By contrast, Figure 9d,h presents the results of the complete LGT-SAR framework. Based on genuine 3D spatio-temporal convolutional modeling, the proposed method further introduces encoder–decoder latent-space alignment regularization, through which the pretrained single-image model continuously constrains the representation space of the multi-temporal branch. As a result, LGT-SAR achieves more effective transfer from the single-image despeckling domain to the multi-temporal despeckling task. Visually, the proposed method not only suppresses speckle more effectively, but also better preserves structural edges, strong scatterers, and local texture details, thereby providing the most balanced overall despeckling result.

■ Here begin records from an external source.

(* ===== verification/OrderPlan.v ===== *)
(** * Exchange order planning ([src/src/binance/order_plan.rs])

    How a signed token-B quantity in base units becomes an exchange order: the
    quantity rounded down to the exchange's step, the price rounded to its tick,
    the filters, and the dust a market order leaves.  Division, rounding and
    parsing of decimals are the interface [DecimalRounding]; an overflowing
    operator is the error [overflow_panic], since it panics. *)
From Stdlib Require Import Lia.
From stdpp Require Import base strings numbers list.
From S2P Require Import Prelude Decimals ExecutionPlan TradeData Depth.

Class DecimalRounding := {
  dec_div : Decimal -> Decimal -> option Decimal;
  dec_floor : Decimal -> Decimal;
  dec_ceil : Decimal -> Decimal;
  decimal_parse : Z -> Z -> option Decimal;
}.

(** [decimal_parse v d] is the parse of the text of [v] units of [d] places. *)
Class RoundingLaws `{DecimalRounding} : Prop := {
  dec_div_exact a b q :
    decimal_ok a -> decimal_ok b -> 0 < mantissa b -> decimal_ok q ->
    mantissa a * 10 ^ scale b * 10 ^ scale q = mantissa q * mantissa b * 10 ^ scale a ->
    exists r, dec_div a b = Some r /\ decimal_ok r /\ dec_eq r q;
  dec_floor_spec d : decimal_ok d -> on_grid 0 (dec_floor d) /\ units 0 (dec_floor d) = mantissa d / 10 ^ scale d;
  dec_ceil_spec d :
    decimal_ok d -> on_grid 0 (dec_ceil d) /\ units 0 (dec_ceil d) = - (- mantissa d / 10 ^ scale d);
  decimal_parse_spec v d :
    0 <= v < 2 ^ 96 -> 0 <= d <= 28 ->
    exists r, decimal_parse v d = Some r /\ on_grid d r /\ units d r = v;
}.

Definition overflow_panic : string := "decimal operator overflow".

Record DecimalFilter := mkFilter { flt_min : Decimal; flt_max : Decimal; flt_step : Decimal }.
Record SymbolRules := mkRules {
  ru_symbol : string;
  ru_status : string;
  ru_base_asset : string;
  ru_quote_asset : string;
  ru_price : DecimalFilter;
  lot_size : DecimalFilter;
  market_lot_size : DecimalFilter;
  min_notional : Decimal;
}.

Inductive BinanceOrderRequestKind :=
| MarketBuy (quote_quantity : Decimal)
| MarketBuyQuantity (quantity : Decimal)
| MarketSell (quantity : Decimal)
| LimitIoc (side : string) (quantity price : Decimal).

Record BinanceOrderRequest := mkRequest {
  rq_operation_id : string;
  rq_client_order_id : string;
  rq_symbol : string;
  rq_kind : BinanceOrderRequestKind;
}.

Definition rust_namespace (id : string) : bool := starts_with id "rustval" || starts_with id "rustarb".

Definition validate_order_request (r : BinanceOrderRequest) : TRes unit :=
  ensure! rust_namespace (rq_operation_id r)
    else "Binance operation id is outside the Rust-owned namespace" ;;
  ensure! rust_namespace (rq_client_order_id r) && (str_len (rq_client_order_id r) <=? 36)
    else "Binance client order id is outside the Rust-owned namespace" ;;
  ensure! negb (str_is_empty (rq_symbol r)) && bytes_all symbol_byte (rq_symbol r)
    else "Binance symbol is invalid" ;;
  match rq_kind r with
  | MarketBuy quote =>
      ensure! dec_ltb dec_zero quote else "market BUY quote quantity must be positive" ;; Ok tt
  | MarketBuyQuantity quantity =>
      ensure! dec_ltb dec_zero quantity else "market BUY quantity must be positive" ;; Ok tt
  | MarketSell quantity =>
      ensure! dec_ltb dec_zero quantity else "market SELL quantity must be positive" ;; Ok tt
  | LimitIoc side quantity price =>
      ensure! bool_decide (side = "BUY"%string) || bool_decide (side = "SELL"%string)
        else "invalid LIMIT side" ;;
      ensure! dec_ltb dec_zero quantity && dec_ltb dec_zero price
        else "LIMIT quantity and price must be positive" ;;
      Ok tt
  end.

Record PlannedLimitIoc := mkLimitIoc {
  li_request : BinanceOrderRequest;
  li_target : Z;
  li_submitted : Z;
}.
Record PlannedMarketOrder := mkMarketOrder {
  mo_request : BinanceOrderRequest;
  mo_target : Z;
  mo_submitted : Z;
}.
Inductive MarketResidualDustReason := BelowMarketStep | BelowMinimumQuantity | BelowMinimumNotional.
Record MarketResidualDust := mkDust {
  du_reason : MarketResidualDustReason;
  du_target_quantity : Decimal;
  du_submitted_quantity : Decimal;
  du_reference_price : Decimal;
  du_notional : Decimal;
  du_minimum_quantity : Decimal;
  du_minimum_notional : Decimal;
}.
Inductive MarketOrderPlan := Submit (o : PlannedMarketOrder) | ResidualDust (d : MarketResidualDust).

(** [10_u128.checked_pow]. *)
Definition pow10_u128 (e : Z) : option Z := if 10 ^ e <? 2 ^ 128 then Some (10 ^ e) else None.

Definition base_units_from_decimal (value : Decimal) (decimals : Z) : TRes Z :=
  ensure! dec_leb dec_zero value else "Binance quantity is negative" ;;
  if scale value <=? decimals then
    let? p := or_err (pow10_u128 (decimals - scale value)) "Binance quantity scale overflow" in
    or_err (checked_mul 128 (mantissa value) p) "Binance quantity base-unit overflow"
  else
    let? divisor := or_err (pow10_u128 (scale value - decimals)) "Binance quantity divisor overflow" in
    ensure! mantissa value mod divisor =? 0 else "Binance quantity is not representable in base units" ;;
    Ok (mantissa value / divisor).

Definition signed_units (target absolute : Z) : Z := if 0 <? target then absolute else - absolute.

Section planning.
Context `{DecimalArith} `{DecimalRounding}.

Definition decimal_from_base_units (value decimals : Z) : TRes Decimal :=
  let? _ := or_err (pow10_u128 decimals) "Binance base decimal scale overflow" in
  or_err (decimal_parse value decimals) "Binance base quantity exceeds Decimal range".

Definition round_with (f : Decimal -> Decimal) (value increment : Decimal) : TRes Decimal :=
  ensure! dec_ltb dec_zero increment else "Binance increment is non-positive" ;;
  let? q := or_err (dec_div value increment) overflow_panic in
  or_err (dec_checked_mul (f q) increment) overflow_panic.
Definition round_down : Decimal -> Decimal -> TRes Decimal := round_with dec_floor.
Definition round_up : Decimal -> Decimal -> TRes Decimal := round_with dec_ceil.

Table 3. Quantitative evaluation of ablation experiment.

	SAR	Single-Image Network	Multi-Temporal Network (Temporal Kernel = 1)	LGT-SAR (Proposed)
ENL	0.95	6.83	8.02	9.26
EPI	\	0.51	0.54	0.72
STD	60.40	47.48	45.71	43.47

summarizes the quantitative evaluation metrics of the ablation study. The results show that LGT-SAR significantly outperforms both the conventional single-image network and the simplified multi-temporal network with a temporal kernel size of 1, which is consistent with the visual observations.

Taken together, these ablation results indicate that the improvement of the proposed method cannot be attributed solely to the use of a 3D network structure. More importantly, it arises from the combination of effective spatio-temporal modeling and latent-space-guided transfer learning. The encoder–decoder latent-space alignment enables the 3D branch to inherit stable structural priors from the pretrained 2D single-image model, which helps reduce representation drift and mitigate over-smoothing under limited multi-temporal training data. Therefore, the ablation analysis strongly supports the central claim of this work: the effectiveness of LGT-SAR relies not only on introducing temporal modeling capability, but also on explicitly transferring mature spatial knowledge from the single-image domain to guide multi-temporal SAR despeckling.

4.3. Limitations and Future Perspectives

Several limitations should also be noted. First, the current framework relies on accurately co-registered multi-temporal SAR data. Although this assumption is reasonable in the present experimental setting, registration errors may weaken temporal consistency and reduce the effectiveness of latent-space-guided transfer. Second, while the current experiments cover representative scenes and show consistent trends, the diversity of sensors, acquisition geometries, and practical application conditions remains limited. Third, although the simulation-based training data construction adopted in this work is physically motivated and effective in practice, its generality could be further strengthened through broader cross-scene and cross-sensor validation.

Overall, the present results suggest that latent-space-guided transfer learning is a promising direction for multi-temporal SAR image restoration. Instead of treating single-image despeckling and multi-temporal despeckling as completely separate problems, the proposed framework shows that stable knowledge learned in the single-image domain can be explicitly transferred to guide spatio-temporal modeling. This idea may also be valuable for other SAR time-series restoration tasks.

5. Conclusions

In this paper, we proposed LGT-SAR, a latent-space-guided transfer learning framework for multi-temporal SAR despeckling. By introducing stable spatial priors from a pretrained single-image SAR despeckling model into a 3D multi-temporal network through encoder–decoder latent-space regularization, the proposed method establishes an explicit bridge between 2D spatial modeling and 3D spatio-temporal modeling.

Experimental results on real multi-temporal SAR data demonstrate that LGT-SAR achieves effective despeckling while better preserving structural details and local textures. The results indicate that the proposed framework provides a practical solution for multi-temporal SAR despeckling under limited training data and offers a feasible way to transfer mature single-image despeckling knowledge to more complex temporal scenarios.

Future work will focus on improving robustness under imperfect registration, extending the validation to more diverse sensors and scenes, and further exploring more general transfer-learning strategies for SAR time-series restoration tasks.